Savory Bread Pudding - A great way to use up leftover bread! | Artisan Bread in Five Minutes a Day

When we wrote our first book we were testing dozens of loaves a week, and despite our healthy appetites, we just couldn’t consume all that we baked. Our neighbors were happy to take some of the bread, but there was more than a city block could consume, so we started making all kinds of recipes using up the leftovers. There are beautiful salads and puddings that are perfect for leftover (even stale) bread. In the New ABin5 we added this Savory Bread Pudding, which can be made with just about any loaf you bake.

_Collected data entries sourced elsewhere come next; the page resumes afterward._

Lemma Compact_loop_merge rest fuel dn p post :
  std_sorted IntervalComparator (dn ++ p :: rest ++ post) ->
  Forall (fun d => min_ d < min_ p) dn ->
  Forall ival_nonempty (p :: rest) ->
  (length rest <= fuel)%nat ->
  IntervalSet_Compact_loop fuel (dn ++ p :: rest ++ post) (Some p)
    (head (rest ++ post)) (head (rest ++ post)) (head post) = Some (dn ++ merge p rest ++ post).
Proof.
  revert fuel dn p. induction rest as [|i r IH]; intros fuel dn p Hs Hd Hne Hf; simpl in *.
  - destruct fuel; simpl; by rewrite bool_decide_eq_true_2.
  - destruct fuel as [|fuel]; [lia|]. simpl.
    assert (Some i ≠ head post) as Hend.
    { destruct post as [|z post]; [done|]. intros [= ->].
      apply std_sorted_app in Hs as (_ & [[_ Hs]%StronglySorted_inv _]%StronglySorted_inv & _).
      apply Forall_app in Hs as [_ [Hs _]%Forall_cons]. apply comparator_spec in Hs. lia. }
    rewrite bool_decide_eq_false_2 by done. simpl.
    assert (set_next (dn ++ p :: i :: r ++ post) (Some i) = Some (head (r ++ post))) as Hn.
    { rewrite (snoc_app dn) in Hs |- *. apply std_next_app; [typeclasses eauto | done]. }
    rewrite Hn. simpl. rewrite !Forall_cons in Hne. destruct Hne as (Hp & Hi & Hr).
    pose proof (merged_step dn p i (r ++ post) Hs Hd) as [Hm1 Hm2]. case_if.
    + rewrite Hm1. apply IH; [done | done | | lia]. rewrite Forall_cons.
      unfold ival_nonempty in *. simpl. split; [lia|done].
    + rewrite (snoc_app dn). rewrite IH; [by rewrite <- app_assoc | | | | lia].
      * by rewrite <- snoc_app.
      * apply Forall_app. unfold ival_nonempty in *. split; [|constructor; [blia|constructor]].
        eapply Forall_impl; [exact Hd|]. simpl. intros. blia.
      * by rewrite Forall_cons.
Qed.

Well, I may have found the exception…I tried this recipe with some leftover Panettone and my very opinionated and vocal family requested that I not use that particular bread again for this. My husband described it as Thanksgiving stuffing, but richer. I liked it, but I was alone. The panettone does make exquisite sweet bread pudding however. They all agreed that peasant bread and/or challah is the way to go. The peasant and challah breads allow the flavors of the caramelized onions, spinach, spices and cheese to shine through. It is perfect for breakfast (a little bacon in the mix would be fabulous) or as a side dish with dinner.

This week I got a chance to bake with Elizabeth Ries and Chris Egert on KSTP-TV’s show Twin Cities Live. They are great sports and we had fun tossing pizzas together, one of them is a bit more skilled at the toss, but I won’t mention names.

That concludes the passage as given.